Porque o que se queria dizer é que era importante?

Exactamente. E essa não era a prática dos acompanhantes, à guitarra e à viola, na altura. E eu, de uma maneira muito intuitiva, consegui responder a esse desafio que acabou por ser pioneiro num modelo de acompanhamento. Paralelamente a tudo isto, o Zeca foi também para mim um educador. O Zeca era um homem diferente, com um sentido de humor extraordinário, as suas histórias, as suas distracções patológicas, com uma preocupação sincera para que os seus amigos evoluíssem, ele trazia livros, emprestava-os, discos. Por isso também, o Zeca contribuiu muito para a minha formação cultural e política, embora o meu pai e o meu avô já fossem homens de esquerda.

José Afonso “foi o bandeirante de uma grande aventura”


O que é que Portugal deve a Zeca Afonso?

Deve muito. O Zeca foi o homem que contribuiu decisivamente – e não tem outro a par dele – para uma revolução cultural naquilo que era a música portuguesa. E isto é reconhecido por toda a gente. Não há nenhum músico, nenhum grande cantor, nenhum grande poeta cujo despertar para uma nova música, para uma nova canção, não tenha partido do Zeca, que foi o grande ousado, o que deu o primeiro passo. Ele é que foi o bandeirante desta grande aventura. Havia muitos – que depois nós fomos conhecendo – que vieram a assumir-se naquela linha de inovação, mas apenas depois do Zeca o ter feito. Havia um caminho que não tinha sido ainda desbravado. E foi o Zeca quem o fez e quem conduziu muitos dos que fazem hoje uma página fundamental da história da música portuguesa.


E em que é que devemos guardar José Afonso?

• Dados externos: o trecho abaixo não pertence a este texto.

(** X15. The script that one run writes is the list that the next run
    loads.  When [target_files.txt] is absent, the script can be
    written, and every path is well formed, names a regular file and
    has a string that is not empty, has no white space at either end,
    holds no line feed or carriage return and does not start with a
    hash, then [save_individual_files_script] writes the header and one
    path per line, and the loader run on the result returns the very
    same list (none for the empty list). *)
Theorem script_round_trip fs files :
  fs_open_w fs INDIVIDUAL_FILES_SCRIPT = None ->
  fs_exists fs TARGET_FILES_FILE = false ->
  Forall (fun f => wf_path f /\ well_kept (str f)
                   /\ startswith (str f) "#" = false
                   /\ fs_isfile fs (str f) = true) files ->
  exists fs',
    outcome (save_individual_files_script files fs) = Ok fs'
    /\ fs_data fs' INDIVIDUAL_FILES_SCRIPT =
         inl (terminated (script_header ++ map str files))
    /\ outcome (load_individual_files_from_file fs') =
         Ok (match files with [] => None | _ :: _ => Some files end).
Proof.
  intros Hw HA Hfiles.
  unfold save_individual_files_script. rewrite Hw, bind_print.
  cbn [outcome snd ret]. eexists. split; [reflexivity|].
  rewrite script_written.
  assert ((("" ++ ("#!/bin/bash" ++ nl))
           ++ ("# Script containing file paths used for prompt generation." ++ nl))
          ++ ("# You can use this file as input for future runs." ++ nl ++ nl)
          = terminated script_header) as -> by reflexivity.
  rewrite <- terminated_app.
  set (written := terminated (script_header ++ map str files)).
  set (fs' := write_text fs INDIVIDUAL_FILES_SCRIPT written).
  assert (fs_data fs' INDIVIDUAL_FILES_SCRIPT = inl written) as Hdata.
  { unfold fs'. cbn [fs_data write_text]. by rewrite String.eqb_refl. }
  split; [exact Hdata|].
  assert (source fs' TARGET_FILES_FILE []) as HsrcA.
  { unfold source, fs'. cbn [fs_exists write_text].
    change (String.eqb TARGET_FILES_FILE INDIVIDUAL_FILES_SCRIPT) with false.
    by rewrite HA. }
  rewrite (load_outcome_from_target fs' [] HsrcA).
  change (valid_paths fs' (candidates false [])) with (@nil Path).
  assert (Forall (fun p => mem LF p = false) (script_header ++ map str files))
    as HLF.
  { apply Forall_app. split; [by repeat constructor|].
    apply Forall_fmap. eapply Forall_impl; [exact Hfiles|].
    by intros f (_ & (_ & _ & ? & _) & _). }
  assert (Forall (fun p => mem CR p = false) (script_header ++ map str files))
    as HCR.
  { apply Forall_app. split; [by repeat constructor|].
    apply Forall_fmap. eapply Forall_impl; [exact Hfiles|].
    by intros f (_ & (_ & _ & _ & ?) & _). }
  assert (source fs' INDIVIDUAL_FILES_SCRIPT
            (map (fun p => p ++ nl) (script_header ++ map str files))) as HsrcB.
  { unfold source. unfold fs' at 1. cbn [fs_exists write_text].
    rewrite String.eqb_refl. exists written. unfold read_text. rewrite Hdata.
    unfold written. rewrite translate_newlines_id by (by apply mem_terminated).
    split; [done|]. symmetry. by apply readlines_terminated. }
  rewrite (load_from_script_spec fs' _ HsrcB).
  rewrite map_app, candidates_app.
  change (candidates true (map (fun p => p ++ nl) script_header)) with (@nil string).
  rewrite app_nil_l, candidates_written.
  2:{ apply Forall_fmap. eapply Forall_impl; [exact Hfiles|].
      by intros f (_ & ? & ? & _). }
  assert (forall text names,
             Forall (fun f => wf_path f /\ well_kept (str f)
                              /\ startswith (str f) "#" = false
                              /\ fs_isfile fs (str f) = true) names ->
             valid_paths (write_text fs INDIVIDUAL_FILES_SCRIPT text)
               (map str names) = names) as Hkept.
  { intros text names Hnames.
    induction Hnames as [|f names (Hwf & _ & _ & Hfile) _ IH]; [done|].
    cbn [map]. rewrite valid_paths_cons.
    cbn [fs_isfile write_text]. rewrite Hfile.
    destruct (String.eqb _ _); by rewrite parse_str, IH. }
  unfold fs'. rewrite (Hkept written files Hfiles).
  by destruct files.
Qed.

Lemma script_round_trip_witness :
  let files := [parse "a.txt"; parse "b.txt"] in
  fs_open_w session_fs INDIVIDUAL_FILES_SCRIPT = None
  /\ fs_exists session_fs TARGET_FILES_FILE = false
  /\ exists fs',
       outcome (save_individual_files_script files session_fs) = Ok fs'
       /\ outcome (load_individual_files_from_file fs') = Ok (Some files).
Proof.
  intros files. split; [reflexivity|]. split; [reflexivity|].
  destruct (script_round_trip session_fs files eq_refl eq_refl)
    as (fs' & Hsave & _ & Hload).
  - repeat constructor; (by right) || discriminate.
  - by exists fs'.
Defined.
Inductive Align : Type := LEFT | CENTER | TOP.

Inductive Piece : Type :=
| Lit (s : string)                  (* literal text *)
| Int (n : Z)                       (* [${n}] of an integer *)
| Rounded (v : float)               (* [${Math.round(v)}] *)
| Fixed (v : float) (digits : Z).   (* [${v.toFixed(digits)}] *)

Inductive Call : Type :=
| background (c : Colour)
| image_video (px py w h : float)
| fill (c : Colour)
| noStroke
| stroke (c : Colour)
| strokeWeight (w : Z)
| circle (px py d : float)
| rect (px py w h : float)
| line (x1 y1 x2 y2 : float)
| textAlign (horizontal vertical : Align)
| textSize (size : Z)
| text (content : list Piece) (px py : float)
| setLineDash (pattern : list Z)
| console_log (message : string)
| noFill
| arc (px py w h start stop : float)
| push
| pop
| translate (px py : float)
| rotate (angle : float).

(** p5's [width] and [height], set by [createCanvas(640, 480)] in [setup]. *)
Definition canvas_width : float := 640%float.
Definition canvas_height : float := 480%float.

End Canvas.

(** ** examples/MoveNet_handRaiser/sketch.js, with what it paints *)

Module HandRaiserCanvas.
Import Canvas.
Import HandRaiser.

(** [point && typeof point.x === 'number' && typeof point.y === 'number']:
    the coordinates of a [Keypoint] are numbers. *)
Definition isValidPoint (point : ref Keypoint) : bool := truthy point.

(** [if (point.name)]: a non-empty string. *)
Definition has_name (point : Keypoint) : option string :=
  match name point with
  | obj n => if String.eqb n "" then None else Some n
  | _ => None
  end.

Definition newline : string := String (Ascii.ascii_of_nat 10) EmptyString.

(** A [Keypoint] has no [index] property, so the [point.index != null]
    branch is not taken. *)
Definition showPoint (point : ref Keypoint) (pointColor : Colour) : list Call :=
  match point with
  | obj pt =>
      let displayText :=
        [Lit "("; Rounded (x pt); Lit ", "; Rounded (y pt); Lit ")"] in
      let displayText :=
        match has_name pt with
        | Some n => Lit n :: Lit newline :: displayText
        | None => displayText
        end in
      [fill pointColor; noStroke; circle (x pt) (y pt) 20;
       fill (Rgb 255 255 0); textAlign CENTER TOP; textSize 8;
       text displayText (x pt) (y pt + 15)%float]
  | _ => []
  end.

Definition drawThresholdArea (thresholdPoint : ref Keypoint) : list Call :=
  match thresholdPoint with
  | obj th => [noStroke; fill (Rgba 255 0 0 70); rect 0 0 canvas_width (y th)]
  | _ => []
  end.

Definition drawThresholdLine (thresholdPoint : ref Keypoint) : list Call :=
  match thresholdPoint with
  | obj th =>
      [stroke (Rgb 255 0 0); strokeWeight 2; setLineDash [5; 5];
       line 0 (y th) canvas_width (y th); setLineDash []]
  | _ => []
  end.

(** [checkThresholdCross] with its console message. *)
Definition checkThresholdCross (thresholdPoint trackingPoint : ref Keypoint)
    (s : State) : State * list Call :=
  match thresholdPoint, trackingPoint with
  | obj th, obj tr =>
      let isAboveThreshold := (y tr <? y th)%float in
      let crossed := isAboveThreshold && negb (lastAboveThreshold s) in
      ({| poses := poses s;
          showVideo := showVideo s;
          crossCount := if crossed then crossCount s + 1 else crossCount s;
          lastAboveThreshold := isAboveThreshold |},
       if crossed then [console_log "Threshold crossed!"] else [])
  | _, _ => (s, [])
  end.

Definition displayThresholdData (thresholdPoint trackingPoint : ref Keypoint)
    (s : State) : list Call :=
  [noStroke; fill (Gray 0); textAlign LEFT TOP; textSize 16;
   text [Lit "Threshold Crosses: "; Int (crossCount s)] 10 30]
  ++ match thresholdPoint, trackingPoint with
     | obj th, obj tr =>
         [text [Lit "Threshold Y: "; Fixed (y th) 2] 10 50;
          text [Lit "Tracking Y: "; Fixed (y tr) 2] 10 70;
          text [Lit "Position: ";
                Lit (if (y tr <? y th)%float then "ABOVE" else "BELOW");
                Lit " threshold"] 10 90]
     | _, _ => []
     end.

Eu tenho dito muitas vezes e vou continuar a dizê-lo. A grande homenagem que se pode prestar a José Afonso é não deixar que a sua obra morra. E a intemporalidade dos seus poemas e das suas músicas tem-se demonstrado até com a adesão de muitos jovens músicos. A melhor homenagem é continuar a cantar com o Zeca. Que os nossos filhos e que os nossos netos continuem a conhecer a sua obra e continuem a cantar “venham mais cinco”. O pior que pode acontecer a um artista é deixar cair a sua obra no esquecimento. E nós, com o Zeca, corremos esse risco aqui há uns anos. Houve uma altura em que ele passou por cantor maldito, de novo, porque já tinha acontecido no tempo do fascismo. Mas depois, mesmo após o 25 de Abril, houve de novo esse estigma, depois a sua doença, toda essa situação fez com que ele tivesse passado um pouco por uma fase de Lua nova, não se via, mas existia. Entretanto, os músicos de Lisboa organizaram aquele belo momento de reabilitação, com o lançamento de um disco em que variadíssimos artistas cantaram músicas do Zeca. Agora, quer sejam portugueses, quer sejam espanhóis, há muita gente a cantar Zeca Afonso. E essa é que é a grande homenagem que se lhe pode e deve fazer, independentemente de tudo o que possa fazer-se em sua memória, como o programa que está agora a acontecer em Coimbra.


E Coimbra estará, para sempre, ligada a José Afonso?

Sem dúvida. E o Zeca, embora tivesse havido um tempo em que teve dificuldade em o reconhecer, mais tarde acabou por reconhecê-lo e voltar um pouco às suas origens. Sobretudo com o lançamento daquele disco de fados de Coimbra. Aquilo foi quase o tentar fazer as pazes com uma altura em que ele tentou demarcar-se de Coimbra e do que por cá se fazia. Embora ele tenha sido sempre muito crítico e tenha feito a sua crítica à cidade com uma ironia muito própria, muito dele, a esta Coimbra que andava toda à volta da Torre, à volta de uma espécie de aristocracia universitária, muito provinciana. Mas, de facto, foi em Coimbra que José Afonso nasceu como cantor, foi aqui que apendeu muito, também com o seu contacto com os futricas da cidade, com a Alta, com a Baixa. Quando falávamos com ele, a conversa acabava sempre no Mário do café tal, no tipo que vendia cautelas na Baixa, no sapateiro da rua x... Ele tinha um repositório extraordinário de figuras de Coimbra, da Coimbra de sempre e adorava recordá-las e revivê-las.